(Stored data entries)
*****

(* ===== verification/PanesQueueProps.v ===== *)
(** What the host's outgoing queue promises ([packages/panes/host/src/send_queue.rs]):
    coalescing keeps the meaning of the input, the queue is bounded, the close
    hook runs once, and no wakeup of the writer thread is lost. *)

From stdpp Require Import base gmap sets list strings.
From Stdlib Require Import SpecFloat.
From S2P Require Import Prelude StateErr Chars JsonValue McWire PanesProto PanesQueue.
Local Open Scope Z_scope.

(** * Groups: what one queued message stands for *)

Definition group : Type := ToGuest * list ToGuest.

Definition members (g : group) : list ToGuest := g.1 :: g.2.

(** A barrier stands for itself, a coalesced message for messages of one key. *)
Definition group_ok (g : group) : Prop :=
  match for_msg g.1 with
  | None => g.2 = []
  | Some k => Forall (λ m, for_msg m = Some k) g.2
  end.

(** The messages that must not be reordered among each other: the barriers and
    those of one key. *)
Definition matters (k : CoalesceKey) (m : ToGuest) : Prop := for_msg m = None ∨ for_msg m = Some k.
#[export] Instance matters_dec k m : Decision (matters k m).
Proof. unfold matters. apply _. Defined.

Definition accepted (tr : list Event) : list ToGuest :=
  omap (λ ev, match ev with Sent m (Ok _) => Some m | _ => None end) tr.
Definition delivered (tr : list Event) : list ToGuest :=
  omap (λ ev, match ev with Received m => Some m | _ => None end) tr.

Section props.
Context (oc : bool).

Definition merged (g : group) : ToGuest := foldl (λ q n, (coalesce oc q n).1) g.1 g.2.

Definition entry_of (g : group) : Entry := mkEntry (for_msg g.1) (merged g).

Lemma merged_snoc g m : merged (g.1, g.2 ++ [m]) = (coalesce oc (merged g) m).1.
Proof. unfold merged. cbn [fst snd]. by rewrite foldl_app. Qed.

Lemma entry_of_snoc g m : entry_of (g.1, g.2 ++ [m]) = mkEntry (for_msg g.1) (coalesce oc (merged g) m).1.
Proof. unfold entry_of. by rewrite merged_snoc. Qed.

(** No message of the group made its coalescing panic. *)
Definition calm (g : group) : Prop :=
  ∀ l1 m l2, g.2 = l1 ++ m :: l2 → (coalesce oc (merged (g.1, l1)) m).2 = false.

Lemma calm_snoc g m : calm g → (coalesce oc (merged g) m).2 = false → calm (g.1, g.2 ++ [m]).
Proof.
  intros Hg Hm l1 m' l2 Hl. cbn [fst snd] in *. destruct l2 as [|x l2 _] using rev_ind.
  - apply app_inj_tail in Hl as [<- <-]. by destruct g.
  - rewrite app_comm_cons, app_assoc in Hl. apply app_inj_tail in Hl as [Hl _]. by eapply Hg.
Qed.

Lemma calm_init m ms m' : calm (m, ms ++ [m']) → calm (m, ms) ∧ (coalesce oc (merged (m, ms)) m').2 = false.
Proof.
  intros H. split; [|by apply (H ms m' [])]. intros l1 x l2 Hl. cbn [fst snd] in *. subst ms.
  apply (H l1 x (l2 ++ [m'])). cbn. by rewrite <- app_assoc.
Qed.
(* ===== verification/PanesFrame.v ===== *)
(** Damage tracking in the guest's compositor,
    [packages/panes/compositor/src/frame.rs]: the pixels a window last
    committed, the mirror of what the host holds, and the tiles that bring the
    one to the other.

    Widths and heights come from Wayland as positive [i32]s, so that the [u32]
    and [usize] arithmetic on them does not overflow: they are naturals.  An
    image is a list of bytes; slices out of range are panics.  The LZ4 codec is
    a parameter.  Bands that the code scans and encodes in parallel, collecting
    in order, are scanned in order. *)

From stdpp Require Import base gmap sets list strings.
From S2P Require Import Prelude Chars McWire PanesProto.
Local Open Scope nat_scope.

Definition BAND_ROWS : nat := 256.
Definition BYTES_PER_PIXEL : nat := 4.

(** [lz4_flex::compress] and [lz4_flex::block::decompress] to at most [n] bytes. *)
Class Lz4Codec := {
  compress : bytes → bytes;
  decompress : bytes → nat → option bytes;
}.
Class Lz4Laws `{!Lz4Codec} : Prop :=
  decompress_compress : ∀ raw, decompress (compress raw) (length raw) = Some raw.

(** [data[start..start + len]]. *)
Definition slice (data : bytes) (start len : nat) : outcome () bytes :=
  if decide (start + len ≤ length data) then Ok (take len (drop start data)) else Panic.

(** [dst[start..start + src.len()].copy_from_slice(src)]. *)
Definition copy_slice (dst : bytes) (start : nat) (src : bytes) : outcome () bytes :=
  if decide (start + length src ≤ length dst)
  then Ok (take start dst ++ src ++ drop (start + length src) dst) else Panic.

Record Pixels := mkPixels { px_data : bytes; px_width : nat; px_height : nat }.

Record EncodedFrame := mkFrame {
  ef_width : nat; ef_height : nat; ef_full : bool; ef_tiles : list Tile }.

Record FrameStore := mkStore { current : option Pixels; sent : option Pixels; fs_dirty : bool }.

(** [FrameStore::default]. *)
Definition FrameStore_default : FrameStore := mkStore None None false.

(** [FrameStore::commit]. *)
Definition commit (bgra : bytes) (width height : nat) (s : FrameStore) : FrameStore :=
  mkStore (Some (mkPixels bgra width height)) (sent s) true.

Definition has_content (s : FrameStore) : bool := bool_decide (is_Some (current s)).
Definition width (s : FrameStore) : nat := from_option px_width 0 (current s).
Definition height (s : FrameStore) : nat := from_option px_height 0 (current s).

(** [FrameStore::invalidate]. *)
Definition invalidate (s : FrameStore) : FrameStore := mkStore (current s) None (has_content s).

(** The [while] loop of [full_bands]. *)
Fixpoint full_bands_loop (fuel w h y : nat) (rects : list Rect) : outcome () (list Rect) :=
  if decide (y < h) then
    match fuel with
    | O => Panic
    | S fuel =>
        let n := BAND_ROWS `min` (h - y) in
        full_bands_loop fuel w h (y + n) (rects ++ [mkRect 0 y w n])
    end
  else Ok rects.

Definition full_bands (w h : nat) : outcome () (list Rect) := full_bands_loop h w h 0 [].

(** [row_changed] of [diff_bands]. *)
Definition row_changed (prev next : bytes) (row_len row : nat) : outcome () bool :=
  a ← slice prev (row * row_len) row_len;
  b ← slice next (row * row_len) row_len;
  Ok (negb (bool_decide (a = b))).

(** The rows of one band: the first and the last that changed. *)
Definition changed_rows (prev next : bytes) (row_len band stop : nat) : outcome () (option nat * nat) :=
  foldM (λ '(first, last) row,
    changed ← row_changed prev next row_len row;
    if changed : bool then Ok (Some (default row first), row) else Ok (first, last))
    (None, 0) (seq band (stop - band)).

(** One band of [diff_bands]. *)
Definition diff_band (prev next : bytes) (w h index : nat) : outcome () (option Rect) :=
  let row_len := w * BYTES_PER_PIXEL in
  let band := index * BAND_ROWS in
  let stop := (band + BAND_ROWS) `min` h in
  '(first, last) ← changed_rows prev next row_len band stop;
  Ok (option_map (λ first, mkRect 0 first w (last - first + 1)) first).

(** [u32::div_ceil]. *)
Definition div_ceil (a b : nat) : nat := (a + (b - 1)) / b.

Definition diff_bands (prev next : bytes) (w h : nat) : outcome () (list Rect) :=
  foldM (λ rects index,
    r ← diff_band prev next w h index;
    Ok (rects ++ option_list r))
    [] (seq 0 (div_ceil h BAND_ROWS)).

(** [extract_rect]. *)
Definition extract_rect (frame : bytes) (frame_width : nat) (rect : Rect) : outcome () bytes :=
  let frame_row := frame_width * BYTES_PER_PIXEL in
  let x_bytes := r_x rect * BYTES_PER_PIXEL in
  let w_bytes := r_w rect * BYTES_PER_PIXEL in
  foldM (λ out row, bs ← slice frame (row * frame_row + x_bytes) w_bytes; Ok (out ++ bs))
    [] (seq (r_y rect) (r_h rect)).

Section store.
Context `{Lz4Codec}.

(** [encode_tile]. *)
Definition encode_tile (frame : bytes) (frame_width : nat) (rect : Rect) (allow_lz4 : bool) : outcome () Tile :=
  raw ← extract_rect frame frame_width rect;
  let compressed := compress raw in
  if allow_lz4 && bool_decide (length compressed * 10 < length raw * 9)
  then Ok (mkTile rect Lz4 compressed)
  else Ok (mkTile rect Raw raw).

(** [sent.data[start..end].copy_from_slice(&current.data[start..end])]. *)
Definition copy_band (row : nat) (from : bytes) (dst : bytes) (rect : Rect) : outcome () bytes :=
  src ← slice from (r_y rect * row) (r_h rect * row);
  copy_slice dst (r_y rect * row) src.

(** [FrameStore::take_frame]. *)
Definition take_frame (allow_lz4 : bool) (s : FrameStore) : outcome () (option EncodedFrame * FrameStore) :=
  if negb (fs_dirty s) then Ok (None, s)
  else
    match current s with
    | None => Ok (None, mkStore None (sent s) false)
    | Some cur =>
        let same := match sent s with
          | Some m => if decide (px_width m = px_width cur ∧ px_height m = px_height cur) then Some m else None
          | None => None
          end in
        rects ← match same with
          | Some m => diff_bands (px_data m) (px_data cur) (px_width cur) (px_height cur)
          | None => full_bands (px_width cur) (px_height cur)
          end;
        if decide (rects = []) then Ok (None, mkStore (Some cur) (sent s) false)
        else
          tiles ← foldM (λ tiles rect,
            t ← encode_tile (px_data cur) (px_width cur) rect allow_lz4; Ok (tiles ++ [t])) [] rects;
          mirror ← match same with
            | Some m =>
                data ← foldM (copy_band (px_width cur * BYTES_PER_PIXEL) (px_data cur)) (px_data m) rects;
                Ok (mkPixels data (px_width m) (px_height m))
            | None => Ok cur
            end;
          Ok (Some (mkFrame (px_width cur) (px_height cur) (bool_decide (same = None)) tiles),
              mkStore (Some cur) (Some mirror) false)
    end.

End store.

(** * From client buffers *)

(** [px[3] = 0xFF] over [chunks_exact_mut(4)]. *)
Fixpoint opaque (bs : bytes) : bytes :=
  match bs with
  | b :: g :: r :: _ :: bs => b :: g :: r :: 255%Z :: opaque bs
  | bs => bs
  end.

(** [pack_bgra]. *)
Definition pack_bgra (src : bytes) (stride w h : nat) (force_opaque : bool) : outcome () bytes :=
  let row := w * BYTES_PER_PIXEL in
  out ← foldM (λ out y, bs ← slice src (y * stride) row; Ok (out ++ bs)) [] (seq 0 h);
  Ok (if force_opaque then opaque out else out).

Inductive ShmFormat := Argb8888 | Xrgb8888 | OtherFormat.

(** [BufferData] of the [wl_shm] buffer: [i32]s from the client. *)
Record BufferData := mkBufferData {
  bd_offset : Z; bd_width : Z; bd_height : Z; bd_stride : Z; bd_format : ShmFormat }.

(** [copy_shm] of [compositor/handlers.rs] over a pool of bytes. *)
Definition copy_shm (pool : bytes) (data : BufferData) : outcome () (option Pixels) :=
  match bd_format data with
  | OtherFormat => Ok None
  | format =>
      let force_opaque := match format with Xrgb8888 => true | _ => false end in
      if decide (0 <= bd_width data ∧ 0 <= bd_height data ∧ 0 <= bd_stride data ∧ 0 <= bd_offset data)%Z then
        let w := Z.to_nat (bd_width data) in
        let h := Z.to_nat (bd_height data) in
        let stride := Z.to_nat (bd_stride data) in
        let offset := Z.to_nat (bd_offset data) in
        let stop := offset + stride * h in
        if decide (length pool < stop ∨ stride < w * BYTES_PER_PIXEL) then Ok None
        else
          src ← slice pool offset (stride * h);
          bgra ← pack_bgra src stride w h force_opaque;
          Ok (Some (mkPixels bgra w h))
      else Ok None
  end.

*****

Lines from the one containing "let h := Z.to_nat (bd_height data) in" through the last line of the records, both included, are the only ones to print, each exactly as it is.

        let h := Z.to_nat (bd_height data) in
        let stride := Z.to_nat (bd_stride data) in
        let offset := Z.to_nat (bd_offset data) in
        let stop := offset + stride * h in
        if decide (length pool < stop ∨ stride < w * BYTES_PER_PIXEL) then Ok None
        else
          src ← slice pool offset (stride * h);
          bgra ← pack_bgra src stride w h force_opaque;
          Ok (Some (mkPixels bgra w h))
      else Ok None
  end.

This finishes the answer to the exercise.